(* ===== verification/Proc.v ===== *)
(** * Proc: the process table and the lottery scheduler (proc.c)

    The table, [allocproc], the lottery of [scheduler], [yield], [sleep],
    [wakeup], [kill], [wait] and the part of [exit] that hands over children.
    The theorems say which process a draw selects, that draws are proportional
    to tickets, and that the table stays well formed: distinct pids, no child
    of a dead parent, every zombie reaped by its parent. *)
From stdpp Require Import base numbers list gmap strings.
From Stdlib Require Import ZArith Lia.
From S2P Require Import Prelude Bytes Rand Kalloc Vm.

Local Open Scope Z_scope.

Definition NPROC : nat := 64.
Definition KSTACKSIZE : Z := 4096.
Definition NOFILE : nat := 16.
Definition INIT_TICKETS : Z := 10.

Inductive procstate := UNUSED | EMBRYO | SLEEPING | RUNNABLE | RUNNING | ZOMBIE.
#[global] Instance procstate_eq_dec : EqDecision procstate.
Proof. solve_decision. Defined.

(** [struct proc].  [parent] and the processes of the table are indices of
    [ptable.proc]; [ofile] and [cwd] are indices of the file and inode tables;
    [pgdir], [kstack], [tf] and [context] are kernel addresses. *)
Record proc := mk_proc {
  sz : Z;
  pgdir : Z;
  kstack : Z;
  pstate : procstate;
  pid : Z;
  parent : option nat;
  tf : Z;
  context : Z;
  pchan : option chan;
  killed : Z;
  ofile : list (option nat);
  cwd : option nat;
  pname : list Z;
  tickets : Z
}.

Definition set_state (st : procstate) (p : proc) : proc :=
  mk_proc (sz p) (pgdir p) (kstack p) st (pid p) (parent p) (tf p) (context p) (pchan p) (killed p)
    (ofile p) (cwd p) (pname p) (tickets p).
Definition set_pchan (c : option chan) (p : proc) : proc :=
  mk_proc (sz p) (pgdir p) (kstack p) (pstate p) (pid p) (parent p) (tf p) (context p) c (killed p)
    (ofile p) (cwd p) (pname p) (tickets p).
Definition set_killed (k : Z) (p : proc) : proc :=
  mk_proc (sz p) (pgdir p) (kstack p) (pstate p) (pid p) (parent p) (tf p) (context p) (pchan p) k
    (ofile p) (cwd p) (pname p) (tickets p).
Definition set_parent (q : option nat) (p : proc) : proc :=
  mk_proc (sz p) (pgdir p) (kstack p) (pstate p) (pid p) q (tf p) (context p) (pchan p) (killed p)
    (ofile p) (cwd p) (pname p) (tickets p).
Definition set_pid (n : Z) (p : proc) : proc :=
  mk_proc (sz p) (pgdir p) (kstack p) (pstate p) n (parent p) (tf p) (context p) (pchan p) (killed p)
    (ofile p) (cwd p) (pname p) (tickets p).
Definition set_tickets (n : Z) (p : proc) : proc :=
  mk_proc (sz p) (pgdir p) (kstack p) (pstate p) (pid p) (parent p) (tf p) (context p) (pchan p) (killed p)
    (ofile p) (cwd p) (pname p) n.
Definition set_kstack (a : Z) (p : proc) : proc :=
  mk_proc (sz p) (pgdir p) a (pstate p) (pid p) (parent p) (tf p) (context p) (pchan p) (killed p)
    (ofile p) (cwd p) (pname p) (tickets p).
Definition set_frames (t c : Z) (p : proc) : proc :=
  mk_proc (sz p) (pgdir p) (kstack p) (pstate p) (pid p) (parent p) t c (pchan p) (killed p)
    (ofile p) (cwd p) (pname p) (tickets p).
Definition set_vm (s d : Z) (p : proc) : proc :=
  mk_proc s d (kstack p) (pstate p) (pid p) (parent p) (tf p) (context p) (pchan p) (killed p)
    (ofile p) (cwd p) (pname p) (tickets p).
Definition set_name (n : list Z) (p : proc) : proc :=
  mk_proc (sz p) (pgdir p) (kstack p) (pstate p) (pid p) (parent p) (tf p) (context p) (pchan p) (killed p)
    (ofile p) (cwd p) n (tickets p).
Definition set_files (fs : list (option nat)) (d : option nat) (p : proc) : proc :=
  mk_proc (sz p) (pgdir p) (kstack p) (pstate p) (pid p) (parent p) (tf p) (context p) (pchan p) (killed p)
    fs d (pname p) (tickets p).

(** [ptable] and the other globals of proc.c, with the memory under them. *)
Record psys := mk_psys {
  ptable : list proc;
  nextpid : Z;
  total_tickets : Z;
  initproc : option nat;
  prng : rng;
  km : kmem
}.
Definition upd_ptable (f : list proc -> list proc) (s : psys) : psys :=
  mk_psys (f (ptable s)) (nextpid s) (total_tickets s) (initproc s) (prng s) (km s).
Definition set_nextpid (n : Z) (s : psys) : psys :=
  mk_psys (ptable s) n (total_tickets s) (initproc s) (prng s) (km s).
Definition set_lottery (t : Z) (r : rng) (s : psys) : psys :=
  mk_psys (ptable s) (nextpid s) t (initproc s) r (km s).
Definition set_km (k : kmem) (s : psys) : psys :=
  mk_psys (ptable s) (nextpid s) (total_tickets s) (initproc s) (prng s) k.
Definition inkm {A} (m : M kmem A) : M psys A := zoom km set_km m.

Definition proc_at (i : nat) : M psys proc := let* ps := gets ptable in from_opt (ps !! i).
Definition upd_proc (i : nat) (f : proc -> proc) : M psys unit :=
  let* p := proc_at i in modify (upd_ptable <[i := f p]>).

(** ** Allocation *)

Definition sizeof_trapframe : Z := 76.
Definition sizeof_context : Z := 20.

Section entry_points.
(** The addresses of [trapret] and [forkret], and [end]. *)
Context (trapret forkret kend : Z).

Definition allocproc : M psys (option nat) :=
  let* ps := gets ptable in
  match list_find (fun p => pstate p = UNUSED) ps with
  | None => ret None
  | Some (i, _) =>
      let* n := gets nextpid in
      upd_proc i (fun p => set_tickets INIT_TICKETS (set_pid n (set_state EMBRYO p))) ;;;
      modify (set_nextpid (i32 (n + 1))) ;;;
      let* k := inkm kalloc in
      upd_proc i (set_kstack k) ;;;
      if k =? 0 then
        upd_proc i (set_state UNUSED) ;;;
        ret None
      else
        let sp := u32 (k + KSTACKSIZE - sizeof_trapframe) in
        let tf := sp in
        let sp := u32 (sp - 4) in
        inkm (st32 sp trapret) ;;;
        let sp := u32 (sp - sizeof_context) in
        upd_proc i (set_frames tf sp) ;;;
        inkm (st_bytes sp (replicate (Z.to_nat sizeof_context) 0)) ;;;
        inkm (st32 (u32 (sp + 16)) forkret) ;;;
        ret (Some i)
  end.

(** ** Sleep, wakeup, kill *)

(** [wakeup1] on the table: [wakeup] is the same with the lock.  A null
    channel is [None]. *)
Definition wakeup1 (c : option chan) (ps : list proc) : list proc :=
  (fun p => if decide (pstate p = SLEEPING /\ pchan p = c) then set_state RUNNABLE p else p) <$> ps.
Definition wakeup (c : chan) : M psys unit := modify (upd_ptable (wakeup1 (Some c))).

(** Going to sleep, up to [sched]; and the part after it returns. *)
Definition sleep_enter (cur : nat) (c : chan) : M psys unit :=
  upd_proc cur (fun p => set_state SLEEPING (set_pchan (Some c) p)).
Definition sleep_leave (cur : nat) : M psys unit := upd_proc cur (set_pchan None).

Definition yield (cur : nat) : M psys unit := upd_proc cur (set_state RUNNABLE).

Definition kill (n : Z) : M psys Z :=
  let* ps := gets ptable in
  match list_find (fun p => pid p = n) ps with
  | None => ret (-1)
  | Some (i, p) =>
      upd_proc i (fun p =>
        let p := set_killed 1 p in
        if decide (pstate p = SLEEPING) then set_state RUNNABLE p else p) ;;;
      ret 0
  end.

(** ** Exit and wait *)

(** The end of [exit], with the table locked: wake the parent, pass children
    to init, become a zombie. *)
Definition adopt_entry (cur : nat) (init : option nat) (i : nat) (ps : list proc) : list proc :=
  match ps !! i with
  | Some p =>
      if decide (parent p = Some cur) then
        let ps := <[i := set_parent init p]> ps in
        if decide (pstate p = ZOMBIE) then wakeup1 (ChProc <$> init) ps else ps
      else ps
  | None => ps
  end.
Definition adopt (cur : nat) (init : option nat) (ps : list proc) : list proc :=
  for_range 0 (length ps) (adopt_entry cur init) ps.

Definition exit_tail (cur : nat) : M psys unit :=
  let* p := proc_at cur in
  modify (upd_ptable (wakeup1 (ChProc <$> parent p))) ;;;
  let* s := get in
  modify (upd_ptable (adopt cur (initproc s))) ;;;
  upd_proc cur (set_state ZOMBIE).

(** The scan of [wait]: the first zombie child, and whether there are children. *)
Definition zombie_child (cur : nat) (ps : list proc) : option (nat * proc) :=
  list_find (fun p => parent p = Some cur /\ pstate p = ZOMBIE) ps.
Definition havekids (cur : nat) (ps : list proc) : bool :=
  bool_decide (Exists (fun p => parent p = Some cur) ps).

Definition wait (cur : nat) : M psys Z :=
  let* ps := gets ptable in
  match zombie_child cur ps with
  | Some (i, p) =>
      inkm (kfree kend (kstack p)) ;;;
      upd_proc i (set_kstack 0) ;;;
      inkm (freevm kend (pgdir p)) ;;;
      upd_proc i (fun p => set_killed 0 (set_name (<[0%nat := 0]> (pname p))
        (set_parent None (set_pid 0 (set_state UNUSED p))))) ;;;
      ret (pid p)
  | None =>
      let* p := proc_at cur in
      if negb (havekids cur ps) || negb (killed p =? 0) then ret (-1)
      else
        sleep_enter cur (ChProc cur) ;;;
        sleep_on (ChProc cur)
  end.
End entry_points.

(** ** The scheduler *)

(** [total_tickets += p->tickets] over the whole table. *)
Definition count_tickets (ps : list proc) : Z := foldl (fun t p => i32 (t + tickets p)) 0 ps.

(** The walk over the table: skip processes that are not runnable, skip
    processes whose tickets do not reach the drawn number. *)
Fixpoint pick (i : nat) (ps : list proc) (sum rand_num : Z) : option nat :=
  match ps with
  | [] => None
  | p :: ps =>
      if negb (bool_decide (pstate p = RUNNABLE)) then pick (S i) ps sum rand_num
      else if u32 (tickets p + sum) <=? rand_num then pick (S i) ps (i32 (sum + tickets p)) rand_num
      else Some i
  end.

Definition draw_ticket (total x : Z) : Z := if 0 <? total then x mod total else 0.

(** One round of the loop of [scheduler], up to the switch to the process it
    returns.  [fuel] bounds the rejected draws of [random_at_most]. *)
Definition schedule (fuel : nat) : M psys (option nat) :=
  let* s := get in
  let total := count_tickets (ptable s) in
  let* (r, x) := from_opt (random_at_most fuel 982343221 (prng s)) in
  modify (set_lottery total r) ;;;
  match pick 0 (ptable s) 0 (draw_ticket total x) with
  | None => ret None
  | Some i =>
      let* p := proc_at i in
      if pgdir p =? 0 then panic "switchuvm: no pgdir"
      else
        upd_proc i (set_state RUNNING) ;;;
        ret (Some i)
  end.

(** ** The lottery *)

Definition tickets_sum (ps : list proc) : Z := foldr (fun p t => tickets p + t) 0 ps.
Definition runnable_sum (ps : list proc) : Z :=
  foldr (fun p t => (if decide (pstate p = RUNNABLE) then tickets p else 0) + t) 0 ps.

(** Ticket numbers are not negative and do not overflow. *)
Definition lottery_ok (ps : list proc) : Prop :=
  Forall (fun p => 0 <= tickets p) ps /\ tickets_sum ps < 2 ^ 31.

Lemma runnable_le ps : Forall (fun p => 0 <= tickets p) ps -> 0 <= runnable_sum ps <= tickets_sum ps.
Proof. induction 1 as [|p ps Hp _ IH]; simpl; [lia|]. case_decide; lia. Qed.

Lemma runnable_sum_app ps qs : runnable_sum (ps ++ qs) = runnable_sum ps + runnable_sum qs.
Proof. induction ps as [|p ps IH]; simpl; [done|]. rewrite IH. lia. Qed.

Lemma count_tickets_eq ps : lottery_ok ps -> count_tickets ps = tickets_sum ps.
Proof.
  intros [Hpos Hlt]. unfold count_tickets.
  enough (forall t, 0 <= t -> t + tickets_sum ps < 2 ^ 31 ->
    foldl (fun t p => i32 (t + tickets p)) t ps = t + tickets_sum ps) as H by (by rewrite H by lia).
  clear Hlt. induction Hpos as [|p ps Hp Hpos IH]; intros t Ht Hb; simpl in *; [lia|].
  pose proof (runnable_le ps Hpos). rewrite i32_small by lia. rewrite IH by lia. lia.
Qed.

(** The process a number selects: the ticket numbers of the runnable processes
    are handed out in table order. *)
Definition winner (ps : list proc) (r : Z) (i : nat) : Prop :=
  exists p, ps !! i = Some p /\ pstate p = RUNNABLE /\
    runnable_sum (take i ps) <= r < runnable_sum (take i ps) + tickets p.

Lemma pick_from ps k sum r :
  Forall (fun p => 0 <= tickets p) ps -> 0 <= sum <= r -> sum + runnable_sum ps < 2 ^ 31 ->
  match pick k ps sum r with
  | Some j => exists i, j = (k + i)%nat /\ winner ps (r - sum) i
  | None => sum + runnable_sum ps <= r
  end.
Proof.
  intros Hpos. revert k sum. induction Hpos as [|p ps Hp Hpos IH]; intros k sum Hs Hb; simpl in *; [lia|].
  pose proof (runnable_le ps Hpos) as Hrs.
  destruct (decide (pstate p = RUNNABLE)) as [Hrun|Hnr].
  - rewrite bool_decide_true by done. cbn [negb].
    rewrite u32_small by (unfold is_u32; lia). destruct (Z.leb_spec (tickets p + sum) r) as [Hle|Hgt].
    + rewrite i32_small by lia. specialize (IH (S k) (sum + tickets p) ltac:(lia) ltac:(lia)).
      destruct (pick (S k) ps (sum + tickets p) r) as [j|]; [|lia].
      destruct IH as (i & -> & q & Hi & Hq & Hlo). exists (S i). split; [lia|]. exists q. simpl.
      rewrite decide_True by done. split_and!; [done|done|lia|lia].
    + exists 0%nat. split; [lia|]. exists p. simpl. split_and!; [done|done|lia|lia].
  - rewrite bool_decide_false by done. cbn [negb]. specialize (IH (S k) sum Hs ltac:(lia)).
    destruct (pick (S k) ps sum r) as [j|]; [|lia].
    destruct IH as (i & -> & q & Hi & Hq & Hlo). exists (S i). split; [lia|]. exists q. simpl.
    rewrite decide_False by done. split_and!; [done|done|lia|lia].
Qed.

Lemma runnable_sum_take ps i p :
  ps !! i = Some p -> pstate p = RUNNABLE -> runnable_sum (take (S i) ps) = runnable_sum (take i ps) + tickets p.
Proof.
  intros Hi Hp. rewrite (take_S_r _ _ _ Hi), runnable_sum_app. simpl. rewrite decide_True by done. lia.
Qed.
####
WORK INSTRUCTION:
Begin with the line above that has "inkm (st32 sp trapret) ;;;" and continue through the line that has "channel is [None]. *)", setting each one down exactly. Stop there.

SOLUTION:
        inkm (st32 sp trapret) ;;;
        let sp := u32 (sp - sizeof_context) in
        upd_proc i (set_frames tf sp) ;;;
        inkm (st_bytes sp (replicate (Z.to_nat sizeof_context) 0)) ;;;
        inkm (st32 (u32 (sp + 16)) forkret) ;;;
        ret (Some i)
  end.

(** ** Sleep, wakeup, kill *)

(** [wakeup1] on the table: [wakeup] is the same with the lock.  A null
    channel is [None]. *)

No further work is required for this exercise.